III. Other amendments by the rapporteur

At first reading, the European Parliament adopted 28 amendments in its modified proposal, most of which were uncontroversial or supported by an absolute majority. The rapporteur accordingly tabled a total of 33 amendments, including the principal amendments adopted at first reading and not included in the Council common position.

In view of this:

– It is necessary to reaffirm the legal basis chosen by the European Parliament relating to the environment (Amendment 1). This new legislation seeks to modify not only Directive 2001/18/EC but also Regulation (EC) No 1829/2003, where the request for authorisation from a company relates to cultivation and food or feed. While the legal basis relating to the internal market was selected for the 2001 directive, the, legislators selected no less than three, relating to agriculture, the internal market and public health, for the 2003 regulation.

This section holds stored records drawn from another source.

(* ===== verification/JsonRead.v ===== *)
(** * Reading JSON

    The reading side of Go's [encoding/json] that the code depends on: the
    values of a document with their strings decoded and their numbers as
    text ([UseNumber]), in document order. *)

From S2P Require Import Prelude GoStrings GoJson.
#[local] Open Scope string_scope.
#[local] Open Scope list_scope.
#[local] Open Scope Z_scope.
#[local] Open Scope bool_scope.

Inductive jvalue :=
  | VNull
  | VBool (b : bool)
  | VNum (text : list ascii)
  | VStr (s : string)
  | VArr (l : list jvalue)
  | VObj (fields : list (string * jvalue)).

(** ** Runes *)
Definition RuneError : Z := 65533.
(** [utf8.AppendRune]: surrogates and values out of range become U+FFFD. *)
Definition encode_rune (r : Z) : list ascii :=
  let r := if between 55296 57343 r || (r <? 0) || (1114111 <? r) then RuneError else r in
  map byte_of
    (if r <? 128 then [r]
     else if r <? 2048 then [192 + r / 64; 128 + r `mod` 64]
     else if r <? 65536 then [224 + r / 4096; 128 + (r / 64) `mod` 64; 128 + r `mod` 64]
     else [240 + r / 262144; 128 + (r / 4096) `mod` 64; 128 + (r / 64) `mod` 64; 128 + r `mod` 64]).

Definition hex_value (c : ascii) : option Z :=
  let b := byte_val c in
  if is_digit b then Some (b - 48) else if between 97 102 b then Some (b - 87)
  else if between 65 70 b then Some (b - 55) else None.
(** The four hexadecimal digits of an escape. *)
Definition read_u4 (l : list ascii) : option (Z * list ascii) :=
  match l with
  | a :: b :: c :: d :: l' =>
      a ← hex_value a; b ← hex_value b; c ← hex_value c; d ← hex_value d;
      Some (4096 * a + 256 * b + 16 * c + d, l')
  | _ => None
  end.
Definition is_surrogate (r : Z) : bool := between 55296 57343 r.
(** [utf16.DecodeRune] on a pair. *)
Definition decode_pair (high low : Z) : option Z :=
  if between 55296 56319 high && between 56320 57343 low
  then Some ((high - 55296) * 1024 + (low - 56320) + 65536) else None.
(** After the [u] of an escape: the rune and what follows it. *)
Definition read_unicode (l : list ascii) : option (list ascii * list ascii) :=
  '(r, l1) ← read_u4 l;
  if is_surrogate r then
    match l1 with
    | b :: u :: l2 =>
        if (byte_val b =? 92) && (byte_val u =? 117) then
          match read_u4 l2 with
          | Some (r2, l3) =>
              match decode_pair r r2 with
              | Some rune => Some (encode_rune rune, l3)
              | None => Some (encode_rune RuneError, l1)
              end
          | None => Some (encode_rune RuneError, l1)
          end
        else Some (encode_rune RuneError, l1)
    | _ => Some (encode_rune RuneError, l1)
    end
  else Some (encode_rune r, l1).

Definition simple_escape (e : Z) : option Z :=
  if (e =? 34) || (e =? 92) || (e =? 47) then Some e
  else if e =? 98 then Some 8 else if e =? 102 then Some 12 else if e =? 110 then Some 10
  else if e =? 114 then Some 13 else if e =? 116 then Some 9 else None.

(** After the opening quote: the decoded bytes and what follows the closing
    quote. Malformed UTF-8 becomes U+FFFD byte by byte. *)
Fixpoint read_string (fuel : nat) (l : list ascii) : option (list ascii * list ascii) :=
  match fuel, l with
  | S f, c :: l' =>
      let b := byte_val c in
      if b =? 34 then Some ([], l')
      else if b <? 32 then None
      else if b =? 92 then
        match l' with
        | e :: l'' =>
            if byte_val e =? 117 then
              '(out, l3) ← read_unicode l'';
              '(s, rest) ← read_string f l3; Some (out ++ s, rest)
            else
              out ← simple_escape (byte_val e);
              '(s, rest) ← read_string f l''; Some (byte_of out :: s, rest)
        | [] => None
        end
      else
        match utf8_width l with
        | Some w => '(s, rest) ← read_string f (drop w l); Some (take w l ++ s, rest)
        | None => '(s, rest) ← read_string f l'; Some (encode_rune RuneError ++ s, rest)
        end
  | _, _ => None
  end.

(** ** Values

    Every call consumes a byte or moves from a container to its content, so
    twice the input length is enough fuel. *)
Definition read_literal (name : string) (v : jvalue) (l : list ascii) : option (jvalue * list ascii) :=
  rest ← strip_prefix (lit name) l; Some (v, rest).
Definition read_number (l : list ascii) : option (jvalue * list ascii) :=
  rest ← scan_number l; Some (VNum (take (length l - length rest) l), rest).

Fixpoint read_value (fuel : nat) (l : list ascii) : option (jvalue * list ascii) :=
  match fuel with
  | O => None
  | S f =>
      match skip_ws l with
      | [] => None
      | c :: r =>
          let b := byte_val c in
          if b =? 123 then
            match skip_ws r with
            | c' :: r' =>
                if byte_val c' =? 125 then Some (VObj [], r')
                else '(fields, rest) ← read_members f r; Some (VObj fields, rest)
            | [] => None
            end
          else if b =? 91 then
            match skip_ws r with
            | c' :: r' =>
                if byte_val c' =? 93 then Some (VArr [], r')
                else '(values, rest) ← read_elements f r; Some (VArr values, rest)
            | [] => None
            end
          else if b =? 34 then '(s, rest) ← read_string (length r) r; Some (VStr (string_of s), rest)
          else if b =? 116 then read_literal "true" (VBool true) (c :: r)
          else if b =? 102 then read_literal "false" (VBool false) (c :: r)
          else if b =? 110 then read_literal "null" VNull (c :: r)
          else read_number (c :: r)
      end
  end
with read_members (fuel : nat) (l : list ascii) : option (list (string * jvalue) * list ascii) :=
  match fuel with
  | O => None
  | S f =>
      match skip_ws l with
      | c :: r =>
          if byte_val c =? 34 then
            '(key, r) ← read_string (length r) r;
            match skip_ws r with
            | c' :: r =>
                if byte_val c' =? 58 then
                  '(v, r) ← read_value f r;
                  match skip_ws r with
                  | c'' :: r =>
                      if byte_val c'' =? 44
                      then '(fields, rest) ← read_members f r; Some ((string_of key, v) :: fields, rest)
                      else if byte_val c'' =? 125 then Some ([(string_of key, v)], r) else None
                  | [] => None
                  end
                else None
            | [] => None
            end
          else None
      | [] => None
      end
  end
with read_elements (fuel : nat) (l : list ascii) : option (list jvalue * list ascii) :=
  match fuel with
  | O => None
  | S f =>
      '(v, r) ← read_value f l;
      match skip_ws r with
      | c :: r =>
          if byte_val c =? 44 then '(values, rest) ← read_elements f r; Some (v :: values, rest)
          else if byte_val c =? 93 then Some ([v], r) else None
      | [] => None
      end
  end.

(** A whole document: one value and white space. *)
Definition ReadDocument (raw : string) : option jvalue :=
  let l := bytes_of raw in
  '(v, rest) ← read_value (2 * length l + 1) l;
  if bool_decide (skip_ws rest = []) then Some v else None.

(** ** Access

    Members of an object, as [json.Unmarshal] into a struct or a map finds
    them: a later member with the same name replaces an earlier one. *)
Definition member (name : string) (fields : list (string * jvalue)) : option jvalue :=
  snd <$> last (filter (fun kv => kv.1 = name) fields).
Definition duplicate_free (fields : list (string * jvalue)) : bool := bool_decide (NoDup fields.*1).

The text also seeks to achieve a major objective: giving greater flexibility to Member States to prohibit GMO cultivation within their territory on a number of grounds, including environmental considerations, such as the protection of biodiversity, habitats and ecosystems.

– It is necessary to improve risk evaluation procedures. Amendment 3 seeks to ensure implementation of the conclusions adopted by the ‘Environment’ Council of 4 December 2008 calling for comprehensive and effective assessment methods, bearing in mind that insufficient account has been taken to date of the long-term impact of GMO cultivation.

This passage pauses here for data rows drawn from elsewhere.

Definition WithReason (err : option error) (fallback : string) : option error :=
  match err with
  | None => None
  | Some e => if (Reason err "" <>? "") || negb (ValidReason fallback) then err else Some (EStepFailure fallback e)
  end.

Definition IsLocalStateError (err : option error) : bool := not_nil (errors_As as_local_state err).

(** ** Workload secrets *)
Definition MaxSlotBytes : Z := 8 * 2 ^ 10.
Definition MaxTotalBytes : Z := 32 * 2 ^ 10.

Record Supply := mkSupply {
  sp_AttemptID : string; sp_ReadinessRevision : string; sp_ExpiresAt : string; sp_Values : gmap string string }.
Definition ErrRequest : error := ENew "invalid workload secret request".
(** The value loop has one error and a sum, so the map order is immaterial. *)
Definition bad_value (kv : string * string) : bool :=
  negb (ValidName kv.1) || (len kv.2 <? 1) || (MaxSlotBytes <? len kv.2).
Definition total_bytes (values : gmap string string) : Z :=
  fold_right (fun kv total => len kv.2 + total) 0 (map_to_list values).
Definition Supply_Validate (r : Supply) : option error :=
  reject negb (ID_Valid (sp_AttemptID r)) || negb (SHA256Digest_Valid (sp_ReadinessRevision r))
         || is_nil (CanonicalTime (sp_ExpiresAt r)) || (Z.of_nat (size (sp_Values r)) <? 1)
         || (MaxSlots <? Z.of_nat (size (sp_Values r)))
    with ErrRequest ;;
  reject existsb bad_value (map_to_list (sp_Values r)) with ErrRequest ;;
  reject MaxTotalBytes <? total_bytes (sp_Values r) with ErrRequest ;;
  None.
Definition Supply_Names (r : Supply) : list string := merge_sort id_le (map_to_list (sp_Values r)).*1.

Record Metadata := mkMetadata {
  md_AttemptID : string; md_ReadinessRevision : string; md_ExpiresAt : string; md_Names : list string }.
(** Names valid and strictly increasing; [prev] is the name before. *)
Fixpoint names_sorted (prev : option string) (l : list string) : bool :=
  match l with
  | [] => true
  | name :: l' =>
      ValidName name && match prev with Some p => str_ltb p name | None => true end && names_sorted (Some name) l'
  end.
Definition Metadata_Validate (m : Metadata) : option error :=
  reject negb (ID_Valid (md_AttemptID m)) || negb (SHA256Digest_Valid (md_ReadinessRevision m))
         || is_nil (CanonicalTime (md_ExpiresAt m)) || (Z.of_nat (length (md_Names m)) <? 1)
         || (MaxSlots <? Z.of_nat (length (md_Names m)))
    with ErrRequest ;;
  reject negb (names_sorted None (md_Names m)) with ErrRequest ;;
  None.

Record Receipt := mkReceipt {
  rt_AuthorizationID : string; rt_WorkspaceID : string; rt_JobID : string; rt_Metadata : Metadata;
  rt_Status : string; rt_CreatedAt : Time; rt_ConsumedAt : option Time; rt_RevokedAt : option Time;
  rt_Replay : bool }.
Definition Receipt_Validate (r : Receipt) : option error :=
  reject negb (ID_Valid (rt_AuthorizationID r)) || negb (ID_Valid (rt_WorkspaceID r)) || negb (ID_Valid (rt_JobID r))
         || not_nil (Metadata_Validate (rt_Metadata r)) || IsZero (rt_CreatedAt r)
    with ErrRequest ;;
  reject (rt_Status r <>? "granted") && (rt_Status r <>? "consumed") && (rt_Status r <>? "revoked")
         && (rt_Status r <>? "expired")
    with ErrRequest ;;
  reject negb (Bool.eqb (rt_Status r ==? "consumed") (not_nil (rt_ConsumedAt r)))
         || negb (Bool.eqb (rt_Status r ==? "revoked") (not_nil (rt_RevokedAt r)))
         || match rt_ConsumedAt r with Some t => Before t (rt_CreatedAt r) | None => false end
         || match rt_RevokedAt r with Some t => Before t (rt_CreatedAt r) | None => false end
    with ErrRequest ;;
  None.

Record Key := mkKey { ky_WorkspaceID : string; ky_JobID : string; ky_AttemptID : string }.
Definition Key_Valid (k : Key) : bool := ID_Valid (ky_WorkspaceID k) && ID_Valid (ky_JobID k) && ID_Valid (ky_AttemptID k).
Record Material := mkMaterial {
  mt_AuthorizationID : string; mt_Key : Key; mt_ExpiresAt : string; mt_Values : gmap string string }.

Definition ValidateMaterial (s : StartAuthorization) (p : Prepared) (m : Material) : option error :=
  let bad := ENew "invalid workload secret material binding" in
  match sz_Secrets s with
  | None => Some bad
  | Some x =>
      reject not_nil (StartAuthorization_Validate s p) || (mt_AuthorizationID m <>? sx_AuthorizationID x)
             || (ky_WorkspaceID (mt_Key m) <>? id_WorkspaceID (pr_Identity p))
             || (ky_JobID (mt_Key m) <>? id_JobID (pr_Identity p))
             || (ky_AttemptID (mt_Key m) <>? id_AttemptID (pr_Identity p))
             || (mt_ExpiresAt m <>? sx_ExpiresAt x)
             || negb (Z.of_nat (size (mt_Values m)) =? Z.of_nat (length (elems (sx_Slots x))))
        with bad ;;
      let request := mkSupply (ky_AttemptID (mt_Key m)) (sz_ReadinessRevision s) (mt_ExpiresAt m) (mt_Values m) in
      reject not_nil (Supply_Validate request) with ENew "invalid workload secret material" ;;
      reject existsb (fun slot => len (map_get (Some (mt_Values m)) (sl_Name slot)) =? 0) (elems (sx_Slots x))
        with ENew "required workload secret material missing" ;;
      None
  end.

The rapporteur notes with satisfaction that this matter is included in the provisions of the Council text, which nevertheless needs to be improved. Amendment 33 accordingly seeks to make EFSA guidelines binding.

– It is necessary specify compulsory measures to safeguard the coexistence of different types of cultivation.

That was the purpose of the amendment to Article 26a tabled in plenary in July 2011, which the rapporteur wishes to re-table with Amendment 21.

It is important to include in this legislation compulsory provisions requiring Member States to safeguard the coexistence of different types of cultivation and to prevent any cross-border dissemination, a requirement heartily endorsed by most European farmers.

Modifications have also been proposed to guarantee the transparency of the procedure to restrict or prohibit GMO cultivation and ensure that such major decisions are made public.